Research has shown that a lot of factors play a role in addiction vulnerability such as a person’s environment which includes family, friends and socioeconomic status . Factors such as peer pressure , physical and sexual abuse , stress and parental involvement can greatly influence the course of drug abuse and addiction in a person’s life. Genetic and environmental factors interact with critical developmental stages in a person’s life to affect addiction vulnerability, and adolescents experience a double challenge of these. Although taking drugs at any age can lead to addiction, the earlier that drug use begins, the more likely it is to progress to more serious abuse. And, because adolescents’ brains are still developing in the areas that govern decision making, judgment, and self-control, they are especially prone to risk-taking behaviours, including experimenting with substances and indulging in unprotected sex.
There is a tendency to stereotype youth experimenting with drugs as coming only from poor families, single mothers , commercial sex workers, parents who are drug addicts themselves etc. Whilst some are from these backgrounds we have to also take note of the fact that the reality of substance abusers is that the majority are just like everyone else. They are parents, children, friends, workmates, sisters and brothers. They hold down jobs, have friends, go to social functions and enjoy their weekends. Some fail to manage their addiction and do become entrenched in a lifestyle that the stereotypes embody, but many do not. An addiction does not discriminate between rich and poor, young or old.
The saying goes that an idle mind is devil’s workshop and this true for both poor and rich young people. The rich young people have a lot of money such that they do not need to work. They stay at home and all the house chores are carried out by servants. They spend most of their time sleeping and also they have lots of time to do nothing. The same applies to the poor children, some of them have nothing to do except to roam in the streets without any purpose. These young people will find something to occupy their minds or while up their time and drugs will become attractive with the false happiness that comes with them.
There are a lot of articles written about the abuse of broncleer and I have tried to read most of them. Sadly, the majority of the article are just telling us what we already know: that our children are abusing this cough mixture . No detailed analysis is taken to look into the cause of the problem. Also there is little action that is being taken to address this problem before it becomes too late to prevent many of the worse possible consequences. I feel that many of the efforts being taken by various institutions are disjointed. These efforts only deal with the surface problems, and therefore only offer half-baked solutions in overall. I have heard of several calls to ban Broncleer and as I write, the cough mixture is now banned in Zimbabwe. I think the discussion needs to move to the next step from this development.
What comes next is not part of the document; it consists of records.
Lemma it_prev_end s t : tree_inv s t -> it_prev s super = Ok (last_ptr null (nodes t)).
Proof. intros [H _]. unfold it_prev. ptrs. simpl. unfold get_right. by rewrite (st_right _ _ _ _ _ _ H). Qed.

Lemma rb_begin_Ok s t : tree_inv s t -> rb_begin s = first_ptr super (nodes t).
Proof.
  intros [H _]. unfold rb_begin, left_most_node. rewrite (st_size _ _ _ _ _ _ H), (st_left _ _ _ _ _ _ H).
  destruct (nodes t); done.
Qed.

Lemma lower_bound_node_Ok s t below m1 m2 :
  tree_inv s t -> nodes t = m1 ++ m2 ->
  Forall (fun x => below x.2 = true) m1 -> Forall (fun x => below x.2 = false) m2 ->
  lower_bound_node s below = Ok (first_ptr super m2).
Proof.
  intros [H _] E H1 H2. unfold lower_bound_node. rewrite (st_size _ _ _ _ _ _ H).
  destruct (Z.eqb_spec (Z.of_nat (length (nodes t))) 0) as [E0|E0].
  - rewrite E, length_app in E0. by destruct m2; [|simpl in E0; lia].
  - rewrite (m_root_at _ _ _ _ _ _ H). simpl plug. eapply (lower_loop_Ok _ _ []); [exact H| |exact E|done..| |];
      [|constructor|constructor].
    pose proof (height_le t). pose proof (proj1 (walk_at _ _ _ _ _ _ H)). lia.
Qed.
There is a lot of corruption taking place in our country and neighbouring countries . One wonders how a banned medicine such as broncleer is smuggled in huge cartons into our country and ends up being sold in our streets. One need a licence to import medicine and that medicine must be licensed in Zimbabwe. Broncleer is banned in Zimbabwe, so it should not find its way into the country. This culture, if not stopped, will result in hard core recreational drugs such as cocaine and heroin finding their way easily into Zimbabwe. We should be looking at the reasons why the current ban is not working and come up with well- thought solutions to the problem. Are the culprits difficult to arrests so as to save our children? Can one go to bed and sleep peacefully knowing that he/she is causing the death of these hopeless young men and women in our society?. We should bring to book all those that are promoting or facilitating this market of getting illegal drugs into our country. No one should be immune in these investigations as failure to act will destroy our future leaders.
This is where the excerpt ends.